Using Boolean Operators and Logic

The library catalog’s Advanced search supports Boolean operators and Boolean logic for searches.  The very first part of this feature is set at the top of the Advanced screen in section called

“Match All/Any of the fields below”

By default, this toggle is set to “All”.  When you put terms in more than one field of an advanced search, those fields are ANDed together for you search.

When you set the Match rule to “Any”, OR is the operator.  When you put terms in more than one field of an advanced search, those fields are ORed together for your search.

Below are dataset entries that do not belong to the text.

(** From a state where [tid] holds the live frames [l]. *)
Lemma entry_open_sim T s a c m l :
  sim T s a -> (size T <= DEPTH_CAP)%nat -> c_tid c ∈ T -> 0 <= ids a < 2 ^ 64 - 1 ->
  restacked (cm s) m (c_tid c) l -> span_seq m = ids a -> l = drop_returned (c_sp c) (stk a (c_tid c)) ->
  sim T (entry_open c m s) (spec_entry c a).
Proof.
  intros Hsim HT Ht Hids Hr Hseq Hl. unfold entry_open, spec_entry. cbv zeta.
  rewrite <- Hl. set (tid := c_tid c) in *. set (raw := map (reg c) (seq 0 CORR_NUM_ARGS)).
  assert (Hd1 : dom (span_depth m) ⊆ T).
  { intros x [Hx| ->%elem_of_singleton]%(rs_dom _ _ _ _ Hr)%elem_of_union; auto. now apply (sm_dom _ _ _ Hsim). }
  destruct (room_of T m tid Hd1 HT Ht) as [Hroom Hcap].
  pose proof (rs_inv _ _ _ _ Hr) as Hi1. pose proof (rs_stack _ _ _ _ Hr) as Hs1.
  pose proof (length_stack m tid Hi1) as HL. rewrite Hs1 in HL. pose proof (depth_range m tid Hi1) as HD.
  destruct (zlen l <? 32) eqn:E; b2p.
  - pose proof (span_stack_push_spec m tid (c_pc c) (c_sp c) (c_now c) raw Hi1 Hroom Hcap ltac:(lia)) as Hp.
    destruct (span_stack_push tid (c_pc c) (c_sp c) (c_now c) raw m) as [id m2].
    destruct Hp as (Hid & Hseq2 & _ & Hp). unfold new_frame in Hp. rewrite Hs1, <- Hid in Hp.
    assert (Hid2 : id = ids a + 1) by (rewrite Hid, Hseq; apply u64_small; lia).
    rewrite (proj2 (Z.eqb_neq id 0)) by lia.
    rewrite (read_back m2 tid _ _ (rs_inv _ _ _ _ Hp) (rs_stack _ _ _ _ Hp)). cbn [parent_span].
    rewrite <- Hid2. pose proof (restacked_trans _ _ _ _ _ _ Hr Hp) as Hrp.
    unfold report, submit, bump_dropped. rewrite <- (sm_out _ _ _ Hsim), <- (sm_lost _ _ _ Hsim).
    destruct (c_reserve c); cbn [negb stk ids out lost];
      (eapply sim_upd; [exact Hsim|exact Ht|exact Hrp|exact Hseq2|reflexivity|reflexivity]).
  - destruct (span_stack_push_full m tid (c_pc c) (c_sp c) (c_now c) raw Hi1 ltac:(lia)) as [-> Hf].
    rewrite Z.eqb_refl. rewrite Hs1 in Hf. unfold quiet.
    eapply sim_upd; [exact Hsim|exact Ht|exact (restacked_trans _ _ _ _ _ _ Hr Hf)|exact Hseq|..]; apply Hsim.
Qed.
Lemma emitted_values_read_back_witness :
  jop_text (OpI64 (-42)) = bytes_of "-42" /\ b64 (bytes_of "any") = bytes_of "YW55" /\
  read_str 4 (esc [x61; x22; x0a] ++ [x22; x2c]) = Some ([x61; x22; x0a], [x2c]) /\
  read_hex (jop_text (OpHex 0xbeef)) = Some 0xbeef.
Proof.
  split; [vm_compute; reflexivity|]. split; [vm_compute; reflexivity|].
  destruct (emitted_values_read_back (fun _ _ => true) [x61; x22; x0a] [] [x2c] 0xbeef 0) as (_ & H1 & _ & _ & _ & _ & _ & _ & H2 & _);
    [lia|lia|]. split; [exact H1|exact H2].
Defined.


Definition demo_sink : sink := mk_sink None (mk_jbuf None 0 false 0) 0 false 0 0.
Definition demo_records : list (option Z * option Z * list jop) :=
  [(None, None, [OpS (bytes_of "{a:"); OpU64 7; OpC x7d]); (Some 28, None, [OpEsc [x22]])].


(** When the very first growth of the buffer fails, the latch is never reset: the
    emit that should drop the record returns early because nothing was written, and
    every later record is lost although memory is available again. *)
Theorem first_failure_loses_all_records :
  let ro := fun n _ => negb (n =? 0)%nat in
  exists s', put_records ro (repeat (None, None, [OpC x61]) 3) (snd (anubee_sink_open true true demo_sink)) = Ret s' /\
             sk_count s' = 0 /\ fst (anubee_sink_close None None s') = Some [] /\ j_err (sk_jb s') = true.
Proof. eexists. vm_compute. auto. Qed.
(* ===== verification/SymElf.v ===== *)
(** * SymElf: ELF symbol tables (src/common/sym_elf.c)

    Symbols of an untrusted ELF are copied into a per-module array with a string
    arena, sorted and de-duplicated, and looked up by address.  A symbol or string
    table is a range of a byte object; every load is bounds-checked.  Allocation
    outcomes and [qsort] are parameters. *)

From Stdlib Require Import ZArith Lia.
From Stdlib Require Import Sorted Permutation.
From stdpp Require Import base list option numbers sorting.
From S2P Require Import Prelude Elf Emit.

Local Open Scope Z_scope.

Record sym := mk_sym { value : Z; size : Z; name_off : Z }.
(** [ds_str] is the filled part of the arena, [None] before its first allocation. *)
Record dynsym := mk_dynsym { ds_str : option (list byte); ds_strcap : Z; ds_s : list sym; ds_ok : bool }.
Definition dynsym0 : dynsym := mk_dynsym None 0 [] false.
Definition arena (ds : dynsym) : list byte := default [] (ds_str ds).

Record Elf64_Sym := mk_esym {
  st_name : Z; st_info : Z; st_shndx : Z; st_value : Z; st_size : Z
}.
Definition sym_of (b : list byte) : Elf64_Sym :=
  mk_esym (le_at 4 b 0) (byte_at b 4) (le_at 2 b 6) (le_at 8 b 8) (le_at 8 b 16).

Definition STT_OBJECT := 1.
Definition STT_SECTION := 3.
Definition STT_FILE := 4.
Definition STT_TLS := 6.

(** A symbol that names code: [false] for the entries the loop skips. *)
Definition is_code_sym (es : Elf64_Sym) : bool :=
  negb ((st_value es =? 0) || (st_shndx es =? 0) || (st_name es =? 0)) &&
  (let t := Z.land (st_info es) 0xf in
   negb ((t =? STT_OBJECT) || (t =? STT_SECTION) || (t =? STT_FILE) || (t =? STT_TLS))).
(** Every symbol whose name matches the pattern, at most [max_out]. *)
Definition wanted_sym (spec : custom_probe_spec_t) (v : elf_view) (s : Z * option (list byte)) : bool :=
  negb (s.1 =? 0) &&
  match s.2 with
  | None | Some [] => false
  | Some n => pm_regex regcomp regexec (sp_func spec) n
  end && negb (vaddr_to_file_off (v_phdrs v) s.1 =? SEG_VADDR_BAD).

Definition resolve_custom_spec_matches_for_path (elf : option elf_view) (path : list byte) (spec : custom_probe_spec_t) (max_out : nat)
  : option (list target) :=
  v ← elf;
  Some (map (fun s => target_of spec path (default [] s.2) (vaddr_to_file_off (v_phdrs v) s.1))
          (take max_out (List.filter (wanted_sym spec v) (v_funcs v)))).
End Matching.

(** ** Cuts *)

Lemma cut_app c a s : c ∉ a -> cut c (a ++ c :: s) = Some (a, s).
Proof.
  induction a as [|x a IH]; intros Hn; simpl; [now rewrite bool_decide_true|].
  apply not_elem_of_cons in Hn as [Hx Hn]. rewrite bool_decide_false by congruence. now rewrite IH.
Qed.

Lemma cut_none c s : c ∉ s -> cut c s = None.
Proof.
  induction s as [|x s IH]; intros Hn; simpl; [reflexivity|].
  apply not_elem_of_cons in Hn as [Hx Hn]. rewrite bool_decide_false by congruence. now rewrite IH.
Qed.

Lemma cut_ret_app a s :
  x28 ∉ a -> x3e ∉ a -> cut_ret false (a ++ s) = let '(b, r) := cut_ret false s in (a ++ b, r).
Proof.
  induction a as [|x a IH]; intros H1 H2; simpl; [now destruct (cut_ret false s)|].
  apply not_elem_of_cons in H1 as [H1 H1']. apply not_elem_of_cons in H2 as [H2 H2'].
  rewrite bool_decide_false by congruence. rewrite IH by assumption. destruct (cut_ret false s) as [b r].
  destruct (bool_decide (x = x29)); [reflexivity|]. now rewrite bool_decide_false by congruence.
Qed.
(* ===== verification/Funcs.v ===== *)
(** * Funcs: the function-call programs (src/funcs/funcs.bpf.c)

    Entry, return-only entry and return programs of [anubee funcs] over the span
    stack, with the stack snapshots of src/common/stack_snapshot.bpf.h.  The machine
    state a program sees is its context, that of Correlate with the call stack, the
    name, the return register and the room for the snapshot record added.  A field
    of an event that the program does not write is [None].  Events are listed in the
    order of their reservation, which is the order the consumer sees. *)

From Stdlib Require Import ZArith Lia.
From stdpp Require Import base list option numbers gmap fin_maps.
From S2P Require Import Prelude SpanStack Correlate.

Local Open Scope Z_scope.

Definition NUM_ARGS : nat := 8.
Definition MAX_STR_LEN : nat := 128.
Definition SOCK_ADDR_MAX := 28.
Definition STACK_DEPTH : nat := 16.
Definition ANUBEE_SNAP_MAX := 32768.
Definition ANUBEE_SNAP_CHUNK := 4096.
Definition ANUBEE_SNAP_NREG : nat := 31.

Record fctx := mk_fctx {
  f_c : ctx; f_snap_room : bool; f_stack : list Z; f_comm : list byte; f_ppid : Z; f_rc : Z; f_tls : Z
}.

Record event := mk_event {
  e_pid : Z; e_tid : Z; e_entry : Z; e_caller : Z; e_elapsed : option Z; e_ktime : Z; e_retval : option Z;
  e_ppid : Z; e_exit : bool; e_comm : list byte; e_args : list Z; e_strs : list (bool * option (list byte));
  e_sock : list (option (list byte)); e_stack : list Z; e_stack_id : option Z; e_span : Z
}.

Record stack_record := mk_stack_record {
  k_pid : Z; k_tid : Z; k_sid : Z; k_pc : Z; k_sp : Z; k_fp : Z; k_lr : Z; k_regs : list Z; k_tls : Z;
  k_snap : list byte; k_truncated : bool
}.

Inductive fev := FCall (e : event) | FReturn (e : event) | FStack (k : stack_record).

Record funcs := mk_funcs { f_maps : maps; f_seen : gset Z; f_events : list fev; f_dropped : Z }.

Definition set_maps (s : funcs) (m : maps) : funcs := mk_funcs m (f_seen s) (f_events s) (f_dropped s).
Definition emit (s : funcs) (e : fev) : funcs := mk_funcs (f_maps s) (f_seen s) (f_events s ++ [e]) (f_dropped s).
Definition bump (s : funcs) : funcs := mk_funcs (f_maps s) (f_seen s) (f_events s) (u64 (f_dropped s + 1)).

Definition untag (v : Z) : Z := Z.land v 0x00FFFFFFFFFFFFFF.
Definition is_user_ptr (v : Z) : bool := (untag v >? 0x10000) && (untag v <? 0x800000000000).

(** ** Stack snapshots *)

Fixpoint fnv_stack (h : Z) (l : list Z) : Z :=
  match l with
  | [] => h
  | a :: l => fnv_stack (u64 (Z.lxor h a * 0x100000001b3)) l
  end.

Definition anubee_hash_stack (stack : list Z) (tgid : Z) (cap : nat) : Z :=
  let h := fnv_stack (Z.lxor 0xcbf29ce484222325 (Z.shiftl tgid 32)) (take cap stack) in
  if h =? 0 then 1 else h.

(** [n] chunks left to read, the next at [sp + i * 4096]: stops at the first fault. *)
Fixpoint capture_chunks (n : nat) (mem : Z -> Z -> option (list byte)) (sp i : Z) : list byte :=
  match n with
  | O => []
  | S n =>
      if sp =? 0 then [] else
      match mem (u64 (sp + i * ANUBEE_SNAP_CHUNK)) ANUBEE_SNAP_CHUNK with
      | Some b => b ++ capture_chunks n mem sp (i + 1)
      | None => []
      end
  end.

Definition snapshot_record (c : fctx) (sid : Z) : stack_record :=
  let snap := capture_chunks (Z.to_nat (ANUBEE_SNAP_MAX / ANUBEE_SNAP_CHUNK)) (c_mem (f_c c)) (c_sp (f_c c)) 0 in
  mk_stack_record (c_pid (f_c c)) (c_tid (f_c c)) sid (c_pc (f_c c)) (c_sp (f_c c)) (reg (f_c c) 29) (reg (f_c c) 30)
    (map (reg (f_c c)) (seq 0 ANUBEE_SNAP_NREG)) (f_tls c) snap (zlen snap =? ANUBEE_SNAP_MAX).

Definition anubee_emit_stack_snapshot (c : fctx) (sid : Z) (s : funcs) : funcs :=
  if negb (f_snap_room c) then bump s else
  let k := snapshot_record c sid in
  let s := if k_truncated k then set_maps s (cov_bump COV_TRUNC (f_maps s)) else s in
  emit s (FStack k).

Section Programs.
Context (target_uids target_pids : gset Z) (snapshot_enabled sockaddr_capture : bool).
(** What the LRU set of seen stacks keeps when a key is added. *)
Context (evict : gset Z -> gset Z).

Notation gated c := (gate target_uids target_pids (f_c c)).

(** Strings of user pointers: the flag and what was copied. *)
Definition read_arg (c : fctx) (v : Z) : bool * option (list byte) :=
  if is_user_ptr v then
    match c_str (f_c c) (untag v) with
    | Some str => let str := take (MAX_STR_LEN - 1) str in (0 <? zlen str, Some str)
    | None => (false, None)
    end
  else (false, None).

Definition read_sockaddr (c : fctx) (v : Z) : option (list byte) :=
  if is_user_ptr v && sockaddr_capture then c_mem (f_c c) (untag v) SOCK_ADDR_MAX else None.

Definition user_stack (c : fctx) : list Z := take STACK_DEPTH (f_stack c).

(** The id of the call stack, 0 when there is none to report. *)
Definition stack_sid (c : fctx) : Z :=
  if snapshot_enabled && negb (length (user_stack c) =? 0)%nat
  then anubee_hash_stack (user_stack c) (c_pid (f_c c)) STACK_DEPTH else 0.

(** On first sight of a stack: its record, behind the event already reserved. *)
Definition snapshot_once (c : fctx) (s : funcs) : funcs :=
  let sid := stack_sid c in
  if (sid =? 0) || bool_decide (sid ∈ f_seen s) then s
  else anubee_emit_stack_snapshot c sid (mk_funcs (f_maps s) ({[sid]} ∪ evict (f_seen s)) (f_events s) (f_dropped s)).

Definition raw_args (c : fctx) : list Z := map (reg (f_c c)) (seq 0 NUM_ARGS).

Definition call_event (c : fctx) (span : Z) : event :=
  mk_event (c_pid (f_c c)) (c_tid (f_c c)) (c_pc (f_c c)) (reg (f_c c) 30) None (c_now (f_c c)) None (f_ppid c) false (f_comm c)
    (raw_args c) (map (read_arg c) (raw_args c)) (map (read_sockaddr c) (raw_args c)) (user_stack c) (Some (stack_sid c)) span.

Advanced search can accommodate simple and sophisticated Boolean searching.  Here are examples:

1.
keyword:  (violence OR abuse OR battered) AND (family OR domestic)

2.
keyword:  cryogenics
Subjects:  low temperature

3.
title: hamlet
author/creator: Shakespeare

4.
keywords: chemistry OR chemical
subjects:  academic dissertations

Advanced Searching with  Limits

There is a post about “Refine and Limits” here: http://forward.library.wisconsin.edu/moving-forward/?p=904

Here are more examples about Advanced searching using the Limit feature:

1. Books about bird behavior in Steenbock:

Limit: Books AND Steenbock
keywords: birds
subjects: behavior OR behaviour

2. Thelonious Monk’s works in the Music Library:

Limit: sound recordings OR music scores AND Mills Music
Author/creator: thelonious monk

 

 

 

Indexing Details

This post supersedes the one posted December 2010. A group of people from of the Catalog Review Group is currently reviewing these indexes. Once they have finished their review, we will update this table with any changes.

TITLE searching

Type of title Field number Subfields
“title” 245 abkfnp
“alternate_titles” :
uniform titles 130 ahmnpr
240 ahmnpr
243 ahmnpr
730 ahmnprt
varying form of title 210 a
246 ahnp
former title 247 ahnp
series title 400 tv
410 ptv
411 tv
440 anpv
490 av
760, 762 t
800, 810, 811 kptv
830 akptv
added entry title 700, 710 mnprt
711 npt
740 ahnp
767, 772, 773, 776, 780, 785 t
contents notes 505 at

SUBJECT searching

Note: Subject searching is based on the field tag and subfield.  The indexing makes no distinction among the various thesauri used (indicator values) for the subject terms.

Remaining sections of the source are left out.